**How to complete this task**
Take the line containing "(** [s.lower()] *)" and every line after it in the data below, and print them exactly as given, with nothing else.

[Collected data entries]
(** * Domaininator: the domain existence checker (domaininator.py)

    A shallow embedding of [DomainChecker] and [main], and the properties
    of the specification settled against it.

    Strings are Rocq [string]s whose characters stand for the code points
    0..255; on these [lower] and [strip] are Python's [str.lower] and
    [str.strip].  Input outside that range is not covered: there
    [str.lower] can lengthen a string (U+0130), which it never does here.
    Integers are [Z], the timeout is a binary64 [float]. *)

From Stdlib Require Import String Ascii List ZArith NArith Bool Lia Floats.
From Stdlib Require Import Permutation Sorted Eqdep_dec.
Import ListNotations.

Open Scope string_scope.
Open Scope list_scope.

(** ** Python string primitives *)

Module Str.

(** [c.isspace()] for a code point below 256. *)
Definition isspace (c : ascii) : bool :=
  let n := N_of_ascii c in
  (((9 <=? n) && (n <=? 13)) || ((28 <=? n) && (n <=? 32))
   || (n =? 133) || (n =? 160))%N.

(** Code points with a distinct lower-case form: A-Z and the Latin-1
    capitals (0xC0-0xDE without the multiplication sign 0xD7). *)
Definition isupper (c : ascii) : bool :=
  let n := N_of_ascii c in
  (((65 <=? n) && (n <=? 90))
   || ((192 <=? n) && (n <=? 222) && negb (n =? 215)))%N.

Definition lower_char (c : ascii) : ascii :=
  if isupper c then ascii_of_N (N_of_ascii c + 32) else c.

(** [s.lower()] *)
Fixpoint lower (s : string) : string :=
  match s with
  | EmptyString => EmptyString
  | String c s' => String (lower_char c) (lower s')
  end.

(** [s.lstrip()] *)
Fixpoint lstrip (s : string) : string :=
  match s with
  | EmptyString => EmptyString
  | String c s' => if isspace c then lstrip s' else s
  end.

(** [s.rstrip()] *)
Fixpoint rstrip (s : string) : string :=
  match s with
  | EmptyString => EmptyString
  | String c s' =>
      match rstrip s' with
      | EmptyString => if isspace c then EmptyString else String c EmptyString
      | r => String c r
      end
  end.

(** [s.strip()] *)
Definition strip (s : string) : string := rstrip (lstrip s).

(** [s.startswith(p)] *)
Fixpoint startswith (s p : string) : bool :=
  match p, s with
  | EmptyString, _ => true
  | String _ _, EmptyString => false
  | String a p', String b s' => Ascii.eqb a b && startswith s' p'
  end.

(** [s[n:]] for [n >= 0] *)
Fixpoint slice_from (n : nat) (s : string) : string :=
  match n, s with
  | O, _ => s
  | S _, EmptyString => EmptyString
  | S n', String _ s' => slice_from n' s'
  end.

(** [s[:n]] for [n >= 0] *)
Fixpoint slice_to (n : nat) (s : string) : string :=
  match n, s with
  | O, _ => EmptyString
  | S _, EmptyString => EmptyString
  | S n', String c s' => String c (slice_to n' s')
  end.

(** [c in s] for a one-character [c] *)
Fixpoint contains (c : ascii) (s : string) : bool :=
  match s with
  | EmptyString => false
  | String a s' => Ascii.eqb a c || contains c s'
  end.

**Answer area**
(** [s.lower()] *)
Fixpoint lower (s : string) : string :=
  match s with
  | EmptyString => EmptyString
  | String c s' => String (lower_char c) (lower s')
  end.

(** [s.lstrip()] *)
Fixpoint lstrip (s : string) : string :=
  match s with
  | EmptyString => EmptyString
  | String c s' => if isspace c then lstrip s' else s
  end.

(** [s.rstrip()] *)
Fixpoint rstrip (s : string) : string :=
  match s with
  | EmptyString => EmptyString
  | String c s' =>
      match rstrip s' with
      | EmptyString => if isspace c then EmptyString else String c EmptyString
      | r => String c r
      end
  end.

(** [s.strip()] *)
Definition strip (s : string) : string := rstrip (lstrip s).

(** [s.startswith(p)] *)
Fixpoint startswith (s p : string) : bool :=
  match p, s with
  | EmptyString, _ => true
  | String _ _, EmptyString => false
  | String a p', String b s' => Ascii.eqb a b && startswith s' p'
  end.

(** [s[n:]] for [n >= 0] *)
Fixpoint slice_from (n : nat) (s : string) : string :=
  match n, s with
  | O, _ => s
  | S _, EmptyString => EmptyString
  | S n', String _ s' => slice_from n' s'
  end.

(** [s[:n]] for [n >= 0] *)
Fixpoint slice_to (n : nat) (s : string) : string :=
  match n, s with
  | O, _ => EmptyString
  | S _, EmptyString => EmptyString
  | S n', String c s' => String c (slice_to n' s')
  end.

(** [c in s] for a one-character [c] *)
Fixpoint contains (c : ascii) (s : string) : bool :=
  match s with
  | EmptyString => false
  | String a s' => Ascii.eqb a c || contains c s'
  end.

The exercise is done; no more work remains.